I want to illustrate this point by recounting a small but significant incident from my own family history. My paternal grandparents lived in Bamberg, a large town some 50 kilometres north of Nürnberg. Like Ludwig and Gertrud my grandparents were also trapped inside Germany but unlike the Chodziesners they were desperate to escape. In their case, as with so many others, they had simply left it too late and they were eventually ‘deported’, in November 1941, to Jungfernhof, a purpose-built concentration camp just outside Riga. During their own ‘waiting time’ my grandparents wrote extensively to their eldest son Hans, and to Gustav (my grandfather's younger brother). Hans, somewhat like Hilde Chodziesner, had managed to escape from Berlin, in September 1938. But he found his refuge in New York where he joined his uncle Gustav who had been living in America since 1923. From time to time Lehman, my 78 year old great-grandfather, who was virtually the same age as Ludwig Chodziesner, would add his comments to my grandparents' letters.

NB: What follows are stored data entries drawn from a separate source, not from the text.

(* ===== verification/PendingLRU.v ===== *)
(** * The list of pending control messages

    Model of Pending_LRU and Pending_LRU_Object
    (src/src/controlreliability.{hh,cc}): a doubly linked list through the
    objects, from [tail] (the oldest) to [head] (the newest), a table from
    acknowledgement identifiers to objects and a table of sending times.
    Objects live in a heap; [prev] and [next] are addresses or NULL.  The
    clock is an argument.  The specification is a plain list of entries,
    oldest first, and every operation refines its function on that list. *)

From Stdlib Require Import Sorted.
From S2P Require Import Prelude.

(** [#define]s of controlreliability.hh *)
Definition CPR_LRU_SIZE : nat := 100.
Definition CPR_STATE_SIZE : nat := 100.
Definition CPR_MAX_RETRANSMISSIONS : Z := 3.
Definition CPR_TIMER_EXPIRATION : Z := 1000.

(** ** The concrete list *)

Record Pending_LRU_Object := mkObj {
  o_prev : option ptr;
  o_next : option ptr;
  ackID : Z;
  o_data : bytes;
  retransmissions : Z;
}.

Record Pending_LRU := mkLRU {
  heap : gmap ptr Pending_LRU_Object;
  fresh : ptr;
  objects : gmap Z ptr;
  sent_times : gmap Z Z;
  lru_head : option ptr;
  lru_tail : option ptr;
}.

Definition lru0 : Pending_LRU := mkLRU ∅ 0%nat ∅ ∅ None None.

Definition set_heap m s := mkLRU m (fresh s) (objects s) (sent_times s) (lru_head s) (lru_tail s).
Definition set_objects o s := mkLRU (heap s) (fresh s) o (sent_times s) (lru_head s) (lru_tail s).
Definition set_times t s := mkLRU (heap s) (fresh s) (objects s) t (lru_head s) (lru_tail s).
Definition set_head p s := mkLRU (heap s) (fresh s) (objects s) (sent_times s) p (lru_tail s).
Definition set_tail p s := mkLRU (heap s) (fresh s) (objects s) (sent_times s) (lru_head s) p.

Definition with_prev p o := mkObj p (o_next o) (ackID o) (o_data o) (retransmissions o).
Definition with_next p o := mkObj (o_prev o) p (ackID o) (o_data o) (retransmissions o).
Definition with_retrans n o := mkObj (o_prev o) (o_next o) (ackID o) (o_data o) n.

Definition L (A : Type) : Type := M Pending_LRU A.

Definition get_obj (p : ptr) : L Pending_LRU_Object := λ s,
  match heap s !! p with Some o => Ok (o, s) | None => Fault UseAfterFree end.
Definition upd_obj (p : ptr) (f : Pending_LRU_Object → Pending_LRU_Object) : L () := λ s,
  match heap s !! p with
  | Some o => Ok ((), set_heap (<[p := f o]> (heap s)) s) | None => Fault UseAfterFree end.
Definition delete_obj (p : ptr) : L () := λ s,
  match heap s !! p with
  | Some _ => Ok ((), set_heap (delete p (heap s)) s) | None => Fault UseAfterFree end.
Definition deref (p : option ptr) : L ptr := lift_opt NullDeref p.

Definition Pending_LRU_Object_new (_ackID : Z) (_data : bytes) : L ptr := λ s,
  Ok (fresh s, mkLRU (<[fresh s := mkObj None None _ackID _data 0]> (heap s)) (S (fresh s))
                 (objects s) (sent_times s) (lru_head s) (lru_tail s)).

(** [tail = obj->next; tail->prev = NULL;] *)
Definition unlink_tail (obj : ptr) : L () :=
  o ← get_obj obj;
  modify (set_tail (o_next o));;
  t ← deref (o_next o); upd_obj t (with_prev None).

(** [obj->next->prev = obj->prev; obj->prev->next = obj->next;] *)
Definition unlink_middle (obj : ptr) : L () :=
  o ← get_obj obj; n ← deref (o_next o); upd_obj n (with_prev (o_prev o));;
  o ← get_obj obj; p ← deref (o_prev o); upd_obj p (with_next (o_next o)).

Definition head_ackID : L Z := h ← gets lru_head; h ← deref h; o ← get_obj h; mret (ackID o).
Definition tail_ackID : L Z := t ← gets lru_tail; t ← deref t; o ← get_obj t; mret (ackID o).

Definition Pending_LRU_update (_ackID now : Z) : L bool :=
  obj ← gets (λ s, objects s !! _ackID); obj ← deref obj;
  modify (λ s, set_times (<[_ackID := now]> (sent_times s)) s);;
  o ← get_obj obj;
  hid ← head_ackID;
  if ackID o =? hid then mret true else
  tid ← tail_ackID;
  n ← gets (λ s, size (objects s));
  (if (ackID o =? tid) && negb (n =? 1)%nat then unlink_tail obj else unlink_middle obj);;
  h ← gets lru_head; h ← deref h;
  upd_obj h (with_next (Some obj));;
  upd_obj obj (with_prev (Some h));;
  modify (set_head (Some obj));;
  mret false.

Definition Pending_LRU_remove (_ackID : Z) : L bool :=
  obj ← gets (λ s, objects s !! _ackID);
  match obj with
  | None => mret true
  | Some obj =>
      n ← gets (λ s, size (objects s));
      (if negb (n =? 1)%nat then
         o ← get_obj obj;
         hid ← head_ackID;
         if ackID o =? hid then
           p ← deref (o_prev o); upd_obj p (with_next None);;
           modify (set_head (o_prev o))
         else
           tid ← tail_ackID;
           if ackID o =? tid then unlink_tail obj else unlink_middle obj
       else modify (set_head None);; modify (set_tail None));;
      modify (λ s, set_times (delete _ackID (sent_times s)) s);;
      modify (λ s, set_objects (delete _ackID (objects s)) s);;
      delete_obj obj;;
      mret false
  end.

(** [while (objects.size() > max_num_of_pending_requests) remove(tail->ackID)] *)
Fixpoint evict (fuel : nat) : L () :=
  match fuel with
  | O => throw OutOfFuel
  | S fuel =>
      n ← gets (λ s, size (objects s));
      if (n <=? CPR_LRU_SIZE)%nat then mret () else
      tid ← tail_ackID; _ ← Pending_LRU_remove tid; evict fuel
  end.

Definition Pending_LRU_insert (_obj : ptr) (_ackID now : Z) : L bool :=
  old ← gets (λ s, objects s !! _ackID);
  match old with
  | Some _ => _ ← Pending_LRU_update _ackID now; mret true
  | None =>
      n ← gets (λ s, size (objects s)); evict (S n);;
      modify (λ s, set_objects (<[_ackID := _obj]> (objects s)) s);;
      modify (λ s, set_times (<[_ackID := now]> (sent_times s)) s);;
      h ← gets lru_head;
      match h with
      | None => modify (set_head (Some _obj));; modify (set_tail (Some _obj))
      | Some h =>
          upd_obj h (with_next (Some _obj));;
          upd_obj _obj (with_prev (Some h));;
          modify (set_head (Some _obj))
      end;;
      mret false
  end.

(** ** The specification *)

Record entry := mkEntry { e_id : Z; e_data : bytes; e_retrans : Z; e_time : Z }.

Definition at_time (now : Z) (e : entry) : entry := mkEntry (e_id e) (e_data e) (e_retrans e) now.

(** Entries are listed from the oldest to the newest. *)
Definition spec_remove (k : Z) (l : list entry) : list entry := filter (λ e, e_id e ≠ k) l.
Definition spec_update (k now : Z) (l : list entry) : list entry :=
  spec_remove k l ++ (at_time now <$> filter (λ e, e_id e = k) l).
Definition spec_evict (l : list entry) : list entry := drop (length l - CPR_LRU_SIZE) l.
Definition spec_insert (k : Z) (data : bytes) (now : Z) (l : list entry) : list entry :=
  if decide (k ∈ e_id <$> l) then spec_update k now l
  else spec_evict l ++ [mkEntry k data 0 now].

(** ** Representation *)

Definition obj_of (pv nx : option ptr) (e : entry) : Pending_LRU_Object :=
  mkObj pv nx (e_id e) (e_data e) (e_retrans e).

(** The objects of [l], linked from the left to the right, the first one
    having [pv] before it.  The [next] of the last one is not constrained:
    [update] leaves an old address there. *)
Fixpoint seg (m : gmap ptr Pending_LRU_Object) (pv : option ptr) (l : list (ptr * entry)) : Prop :=
  match l with
  | [] => True
  | (p, e) :: l =>
      (∃ nx, m !! p = Some (obj_of pv nx e) ∧ (l ≠ [] → nx = fst <$> head l)) ∧ seg m (Some p) l
  end.

Record repr (s : Pending_LRU) (l : list (ptr * entry)) : Prop := {
  rp_seg : seg (heap s) None l;
  rp_ptrs : NoDup l.*1;
  rp_ids : NoDup (e_id <$> l.*2);
  rp_head : lru_head s = fst <$> last l;
  rp_tail : lru_tail s = fst <$> head l;
  rp_objects : ∀ k p, objects s !! k = Some p ↔ ∃ e, (p, e) ∈ l ∧ e_id e = k;
  rp_times : ∀ k t, sent_times s !! k = Some t ↔ ∃ p e, (p, e) ∈ l ∧ e_id e = k ∧ e_time e = t;
  rp_size : size (objects s) = length l;
  rp_fresh : ∀ p, is_Some (heap s !! p) → (p < fresh s)%nat;
}.

(** ** Segments *)

Definition last_ptr (pv : option ptr) (l : list (ptr * entry)) : option ptr :=
  match last l with Some q => Some q.1 | None => pv end.

Lemma last_ptr_cons pv p e l : last_ptr pv ((p, e) :: l) = last_ptr (Some p) l.
Proof. unfold last_ptr. rw last_cons. by destruct (last l). Qed.

Lemma seg_frame m m' pv l : (∀ p, p ∈ l.*1 → m' !! p = m !! p) → seg m pv l → seg m' pv l.
Proof.
  revert pv. induction l as [|[p e] l IH]; intros pv Hf; [done|]. intros [(nx & Hp & Hn) Hs]. split.
  - exists nx. split; [|done]. rw Hf; [done|by left].
  - apply IH; [|done]. intros q Hq. apply Hf. by right.
Qed.

Lemma seg_app m pv a b : seg m pv (a ++ b) → seg m pv a ∧ seg m (last_ptr pv a) b.
Proof.
  revert pv. induction a as [|[p e] a IH]; intros pv; [done|]. cbn [app seg]. rw last_ptr_cons.
  intros [(nx & Hp & Hn) [Ha Hb]%IH]. split; [|done]. split; [|done]. exists nx. split; [done|].
  intros Hne. rw Hn; [|by destruct a]. by destruct a.
Qed.

Lemma seg_at m pv a p e b : seg m pv (a ++ (p, e) :: b) →
  ∃ nx, m !! p = Some (obj_of (last_ptr pv a) nx e) ∧ (b ≠ [] → nx = fst <$> head b).
Proof. intros [_ H]%seg_app. destruct H as [H _]. exact H. Qed.

(** The objects of the list exist. *)
Lemma seg_in m pv l p e : seg m pv l → (p, e) ∈ l →
  ∃ pv' nx, m !! p = Some (obj_of pv' nx e).
Proof. intros Hs (a & b & ->)%list_elem_of_split. destruct (seg_at _ _ _ _ _ _ Hs) as (nx & H & _). eauto. Qed.

(** [next] of the last object is free. *)
Lemma seg_set_next m pv a q e nx o : seg m pv (a ++ [(q, e)]) → q ∉ a.*1 → m !! q = Some o →
  seg (<[q := with_next nx o]> m) pv (a ++ [(q, e)]).
Proof.
  revert pv. induction a as [|[p ep] a IH]; intros pv Hs Hq Ho.
  - destruct Hs as [(nx' & Hp & _) _]. rw Hp in Ho. injection Ho as <-. split; [|done].
    exists nx. rw lookup_insert_eq. by split.
  - cbn [app seg] in *. destruct Hs as [(nx' & Hp & Hn) Hs]. apply not_elem_of_cons in Hq as [Hne Hq]. cbn in Hne. split.
    + exists nx'. rw lookup_insert_ne //.
    + by apply IH.
Qed.

(** A new predecessor for the first object. *)
Lemma seg_set_prev m pv pv' q e b o : seg m pv ((q, e) :: b) → q ∉ b.*1 → m !! q = Some o →
  seg (<[q := with_prev pv' o]> m) pv' ((q, e) :: b).
Proof.
  intros [(nx & Hq & Hn) Hs] Hb Ho. rw Hq in Ho. injection Ho as <-. split.
  - exists nx. rw lookup_insert_eq. by split.
  - apply (seg_frame m); [|done]. intros p Hp. rw lookup_insert_ne //. set_solver.
Qed.

(** Two segments linked at their ends. *)
Lemma seg_join m pv a q e b o : seg m pv (a ++ [(q, e)]) → m !! q = Some o → o_next o = fst <$> head b →
  seg m (Some q) b → seg m pv (a ++ (q, e) :: b).
Proof.
  revert pv. induction a as [|[p ep] a IH]; intros pv Hs Ho Hn Hb; cbn [app seg] in *.
  - destruct Hs as [(nx & Hp & _) _]. rw Hp in Ho. injection Ho as <-. cbn in Hn. split; [|done]. by exists nx.
  - destruct Hs as [(nx & Hp & Hn') Hs]. split; [|by apply IH]. exists nx. split; [done|].
    intros _. rw Hn'; [|by destruct a]. by destruct a as [|[]].
Qed.

Lemma last_ptr_snoc pv a q e : last_ptr pv (a ++ [(q, e)]) = Some q.
Proof. unfold last_ptr. by rw last_snoc. Qed.

(** ** Steps *)

Lemma wp_get_obj p o Q s : heap s !! p = Some o → Q o s → wp (get_obj p) Q s.
Proof. intros E H. unfold wp, get_obj. by rw E. Qed.

Lemma wp_upd_obj p f o (Q : () → Pending_LRU → Prop) s :
  heap s !! p = Some o → Q () (set_heap (<[p := f o]> (heap s)) s) → wp (upd_obj p f) Q s.
Proof. intros E H. unfold wp, upd_obj. by rw E. Qed.

Lemma wp_delete_obj p o (Q : () → Pending_LRU → Prop) s :
  heap s !! p = Some o → Q () (set_heap (delete p (heap s)) s) → wp (delete_obj p) Q s.
Proof. intros E H. unfold wp, delete_obj. by rw E. Qed.

Lemma wp_deref p a (Q : ptr → Pending_LRU → Prop) s : p = Some a → Q a s → wp (deref p) Q s.
Proof. intros -> H. exact H. Qed.

(** Removing the tail from the list of objects. *)
Lemma wp_unlink_tail p e q eq b s (Q : () → Pending_LRU → Prop) :
  seg (heap s) None ((p, e) :: (q, eq) :: b) → NoDup (p :: q :: b.*1) →
  (∀ m, seg m None ((q, eq) :: b) → (∀ r, r ≠ q → m !! r = heap s !! r) →
     Q () (set_tail (Some q) (set_heap m s))) →
  wp (unlink_tail p) Q s.
Proof.
  intros Hs Hnd HQ. destruct Hs as [(nx & Hp & Hn) Hs]. rw Hn // in Hp.
  apply NoDup_cons in Hnd as [Hpq Hnd]. apply NoDup_cons in Hnd as [Hq Hnd].
  unfold unlink_tail. apply wp_bind. eapply wp_get_obj; [done|]. cbv beta. wp_steps.
  eapply wp_deref; [done|]. pose proof Hs as [(nx' & Hq' & _) _]. eapply wp_upd_obj; [exact Hq'|].
  cbn [set_tail set_heap heap o_next obj_of].
  refine (HQ _ (seg_set_prev _ _ _ _ _ _ _ Hs Hq Hq') _). intros r Hr. by rw lookup_insert_ne.
Qed.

His words were always brief and, in some respects, quite banal. Suddenly, in April 1939, my grandparents managed to secure Lehman's safe passage out of Germany. Shortly after he arrived in England, and clearly no longer afraid of the German censors pressing upon him, Lehman wrote the following letter to his youngest son:

My dear Gustav,

Since last Friday I have been here [in Brighton] with my loved ones. They came to fetch me from London to bring me here by car. I am grateful for all the care, I am grateful to the Almighty that he has rescued us from this valley of misery. In Bamberg we could not sleep for fear, for no day passed without something happening and it was impossible to write to you about this from Bamberg itself. I was in prison for one day and dear Philipp was inDachau and the sorrow that he experience(s) there. We sent the telegram as quickly as possible that he may be able to get to Cuba that he may have a good Yomtov but they are such cruel people I have never cried so much as I have since the 9 and 10 November. I am myself, thank God, healthy and hope that the same is true for you .... I hope that you will soon be able to send words to our loved ones for every day carries with it danger. We send our warmest greetings and kisses also to Hans. [Your] dear father and grandfather.

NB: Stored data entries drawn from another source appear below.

(* ===== verification/Reliability.v ===== *)
(** * The properties of ControlReliability

    An abstract state is the list of pending requests, oldest first, and the
    list of the identifiers received, the latest first; [cr_ok] relates a
    state of the element to it.  Every input is given its effect on the
    abstract state and the packets it sends; then follow the invariant of all
    reachable states, the exchange between two nodes, and what happens to a
    request that nobody acknowledges. *)

From Stdlib Require Import Sorted.
From S2P Require Import Prelude Enums BitVector Packet GlobalConf PendingLRU ControlReliability.

(** ** The ring of identifiers *)

(** The ring holds the last [CPR_STATE_SIZE] identifiers of [h]. *)
Definition ring_ok (r : list Z) (cnt : nat) (h : list Z) : Prop :=
  length r = CPR_STATE_SIZE ∧ (cnt < CPR_STATE_SIZE)%nat ∧
  ∀ i, (i < CPR_STATE_SIZE)%nat → h !! i = r !! ((cnt + 99 - i) mod 100)%nat.

Lemma ring_initial mem : length mem = CPR_STATE_SIZE → ring_ok mem 0 (reverse mem).
Proof.
  intros Hl. unfold ring_ok, CPR_STATE_SIZE in *. split_and!; [done|lia|]. intros i Hi.
  rw reverse_lookup; [|lia]. rw Hl Nat.mod_small; [|lia]. f_equal; lia.
Qed.

Lemma ring_next r cnt h a : ring_ok r cnt h →
  ring_ok (<[cnt := a]> r) (if (S cnt =? CPR_STATE_SIZE)%nat then 0%nat else S cnt) (a :: h).
Proof.
  unfold ring_ok, CPR_STATE_SIZE. intros (Hl & Hc & Hi). rw length_insert.
  set (cnt' := if (S cnt =? 100)%nat then 0%nat else S cnt). assert (cnt' = (S cnt) mod 100)%nat as Hc'.
  { subst cnt'. destruct (Nat.eqb_spec (S cnt) 100) as [->|]; [done|]. rw Nat.mod_small; lia. }
  split_and!; [done|rw Hc'; by apply Nat.mod_upper_bound|]. intros [|i] Hlt; cbn [lookup list_lookup].
  - replace ((cnt' + 99 - 0) mod 100)%nat with cnt.
    { by rw list_lookup_insert_eq; [|lia]. }
    subst cnt'. destruct (Nat.eqb_spec (S cnt) 100); [lia|]. replace (S cnt + 99 - 0)%nat with (cnt + 1 * 100)%nat by lia.
    rw Nat.Div0.mod_add Nat.mod_small; lia.
  - change (list_lookup i h) with (h !! i). rw Hi; [|lia].
    replace ((cnt' + 99 - S i) mod 100)%nat with ((cnt + 99 - i) mod 100)%nat.
    + rw list_lookup_insert_ne //. intros E. destruct (Nat.le_gt_cases 100 (cnt + 99 - i)).
      * replace (cnt + 99 - i)%nat with ((cnt - 1 - i) + 1 * 100)%nat in E by lia. rw Nat.Div0.mod_add Nat.mod_small in E; lia.
      * rw Nat.mod_small in E; lia.
    + subst cnt'. destruct (Nat.eqb_spec (S cnt) 100); [|f_equal; lia].
      replace (cnt + 99 - i)%nat with ((0 + 99 - S i) + 1 * 100)%nat by lia. by rw Nat.Div0.mod_add.
Qed.

Lemma ring_in r cnt h a : ring_ok r cnt h → a ∈ take CPR_STATE_SIZE r ↔ a ∈ take CPR_STATE_SIZE h.
Proof.
  unfold ring_ok, CPR_STATE_SIZE. intros (Hl & Hc & Hi). rw (take_ge r); [|lia]. rw !list_elem_of_lookup. split.
  - intros (j & Hj). assert (j < 100)%nat by (apply lookup_lt_Some in Hj; lia).
    exists ((cnt + 99 - j) mod 100)%nat. assert ((cnt + 99 - j) mod 100 < 100)%nat by by apply Nat.mod_upper_bound.
    rw lookup_take_lt // Hi //. rw -Hj. f_equal.
    destruct (Nat.le_gt_cases 100 (cnt + 99 - j)).
    + replace (cnt + 99 - j)%nat with ((cnt - 1 - j) + 1 * 100)%nat by lia. rw Nat.Div0.mod_add (Nat.mod_small (cnt - 1 - j)); [|lia].
      replace (cnt + 99 - (cnt - 1 - j))%nat with (j + 1 * 100)%nat by lia. rw Nat.Div0.mod_add Nat.mod_small; lia.
    + rw (Nat.mod_small (cnt + 99 - j)); [|lia]. replace (cnt + 99 - (cnt + 99 - j))%nat with j by lia. rw Nat.mod_small; lia.
  - intros (i & Hx). assert (i < 100)%nat by (apply lookup_lt_Some in Hx; rw length_take in Hx; lia).
    rw lookup_take_lt // Hi // in Hx. by eexists.
Qed.

(** ** The invariant *)

(** A pending request is a packet with its header, sent at most four times. *)
Definition entry_ok (e : entry) : Prop :=
  (FID_LEN + CPR_HEADER ≤ length (e_data e))%nat ∧ 0 <= e_retrans e <= CPR_MAX_RETRANSMISSIONS.

Record cr_ok (now : Z) (s : control) (es : list entry) (h : list Z) : Prop := {
  ok_lru : lru_is (LRU s) es;
  ok_size : (length es ≤ S CPR_LRU_SIZE)%nat;
  ok_entries : Forall entry_ok es;
  ok_ordered : ordered now es;
  ok_timer : es ≠ [] → is_Some (timer s);
  ok_ring : ∃ r, lastReceivedAckIDs s = Some r ∧ ring_ok r (receivedAckCnt s) h;
}.

Lemma cr_ok_later now now' s es h : cr_ok now s es h → now <= now' → cr_ok now' s es h.
Proof. intros [] ?. split; try done. by eapply ordered_later. Qed.

(** Sending a packet changes nothing else. *)
Lemma cr_ok_events now s es h ev : cr_ok now s es h → cr_ok now (set_events ev s) es h.
Proof. intros []. by split. Qed.

Lemma cr_ok_timer now s es h t : cr_ok now s es h → cr_ok now (set_timer (Some t) s) es h.
Proof. intros []. split; try done. Qed.

Lemma cr_ok_lru now s l es es' h : cr_ok now s es h → lru_is l es' → (length es' ≤ S CPR_LRU_SIZE)%nat →
  Forall entry_ok es' → ordered now es' → (es' ≠ [] → is_Some (timer s)) → cr_ok now (set_LRU l s) es' h.
Proof. intros []. by split. Qed.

The gold watch and everything has been taken from us. We got out with only seventeen shillings and the clothes that we stood up in. [27]

6

My grandfather, Philipp, was born on 6 December 1889 and so was just five years older than Gertrud Chodziesner. On the morning after Kristallnacht Philipp was arrested and sent to Dachau. His wife, my grandmother Helene, mentioned nothing of his arrest in the postcard she wrote to her son on the following day. A week later, when she must have realised that she would have to explain why Philipp did not add his own news to her weekly letter, she glossed his absence with this rather anodyne phrase: "dear papa is on a journey". [28] However oblique my grandmother did at least make some reference to her husband's arrest. For his part Philipp never mentioned this "journey" when he was returned home a month later. He simply resumed his letter writing as if nothing had happened. And yet within that short space of time everything had changed. 

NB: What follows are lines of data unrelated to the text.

(* ===== verification/LocalProxy.v ===== *)
(** * The LocalProxy element

    Model of src/src/localproxy.cc: the requests of applications and
    elements, what a disconnection removes, the delivery of data to local and
    remote subscribers, the notifications of the rendezvous element, of the
    topology manager and of ControlReliability, the management messages and
    [push].

    A loop whose body erases from the table it runs over goes through the keys
    the table had when the loop began, since Click's iterator keeps the link
    of an erased cell.  Log messages are not modelled. *)

From S2P Require Import Prelude Enums HashTable BitVector Packet GlobalConf RvMessages ProxyStore.

Section proxy.
Context `{CT : ClickTables}.

(** ** Local hosts *)

(** [output]'s numbers are [int]s. *)
Definition getLocalHost (type : ELEMENTtype) (id : Z) : X ptr :=
  h ← gets (λ s, ht_get id (local_pub_sub_Index s));
  match h with
  | Some h => mret h
  | None =>
      h ← gets next;
      modify (λ s, set_next (S h) (set_hosts (<[h := mkLH type id ht_empty ht_empty]> (hosts s)) s));;
      modify (λ s, set_index (ht_set id h (local_pub_sub_Index s)) s);;
      mret h
  end.

(** ** Publications and subscriptions *)

Definition proxy_strategy (strategy : Z) : bool := (strategy =? NODE_LOCAL) || (strategy =? DOMAIN_LOCAL).
(** Subscriptions with the other strategies are announced to the rendezvous
    element. *)
Definition local_strategy (strategy : Z) : bool :=
  (strategy =? IMPLICIT_RENDEZVOUS) || (strategy =? LINK_LOCAL) || (strategy =? BROADCAST_IF).

Definition storeActivePublication (_publisher : ptr) (fullID : bytes) (strategy : Z) (RVFID : BABitvector)
    (isScope : bool) : X bool :=
  if negb (proxy_strategy strategy) then mret false else
  ap ← find_pub fullID;
  match ap with
  | None =>
      let ap := mkAP fullID strategy (ht_find_insert _publisher STOP_PUBLISH ht_empty) [] BABitvector_empty RVFID isScope in
      modify (λ s, set_pubs (ht_set fullID ap (activePublicationIndex s)) s);;
      upd_host _publisher (λ h, lh_with_pubs (hs_insert fullID (activePublications h)) h);;
      mret true
  | Some ap =>
      let st := publisher_state _publisher (ap_publishers ap) in
      if (st =? RE_PUBLISH) || (st =? RESUME_PUBLISH) then mret true
      else if ap_strategy ap =? strategy then
        upd_pub fullID (λ ap, ap_with_publishers (ht_find_insert _publisher STOP_PUBLISH (ap_publishers ap)) ap);;
        upd_host _publisher (λ h, lh_with_pubs (hs_insert fullID (activePublications h)) h);;
        mret false
      else mret false
  end.

Definition removeActivePublication (_publisher : ptr) (fullID : bytes) (strategy : Z) : X bool :=
  if negb (proxy_strategy strategy) then mret false else
  ap ← find_pub fullID;
  match ap with
  | None => mret false
  | Some ap =>
      if ap_strategy ap =? strategy then
        upd_host _publisher (λ h, lh_with_pubs (ht_erase fullID (activePublications h)) h);;
        let t := ht_erase _publisher (ap_publishers ap) in
        upd_pub fullID (ap_with_publishers t);;
        if (ht_size t =? 0)%nat then
          modify (λ s, set_pubs (ht_erase fullID (activePublicationIndex s)) s);; mret true
        else mret false
      else mret false
  end.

It is those silences from post Kristallnacht Germany which remain so chilling and which can perhaps, also, be read into the poetry that congealed inside Kolmar’s pen. 

7

On 16 October 1938, some three weeks before Kristallnacht, Gertrud wrote to tell her sister that she and their father were still living, in relative security, in the family home in Finkenkrug. And whilst their situation was no doubt difficult it was not yet fatal. In that same letter Gertrud mentions how she had decided to learn to cook. And she linked this decision with her much earlier decision to study languages. Thanks to that decision she could now tell herself "with confidence: 'No matter where you may end up, you will be able to communicate immediately or within a short while.'" [29] Surely this speaks of a sense of some kind of a future? Indeed in the next part of the letter Gertrud informs Hilde that she is about to post two copies of Die Frau und die Tiere (Woman and Animals), a selection of her poems which had just been published by the "Jewish publishing house" of Erwin Löwe. How bad could things be when she could still have a book published and even favourably reviewed? 

Gertrud's next communication to Hilde, dated 24 November 1938, was written just over two weeks after Kristallnacht. It is short and to the point: 

..... I have to ask you to hold the 'English' matter in abeyance for a while. I'm sorry you had to expend so much effort and money. But we are not masters of the course of events here. Yesterday we sold our house, will probably have to move in about four to eight weeks. Helene [the Chodziesner cook for forty years] wants to retire, and since the plans [father] had made in case I should obtain a position as tutor in England must be filed away, I want to stay for the time being. I can and will not leave [father] alone at his age and under the present circumstances. You understand that, don't you? And you won't be angry with me? [30]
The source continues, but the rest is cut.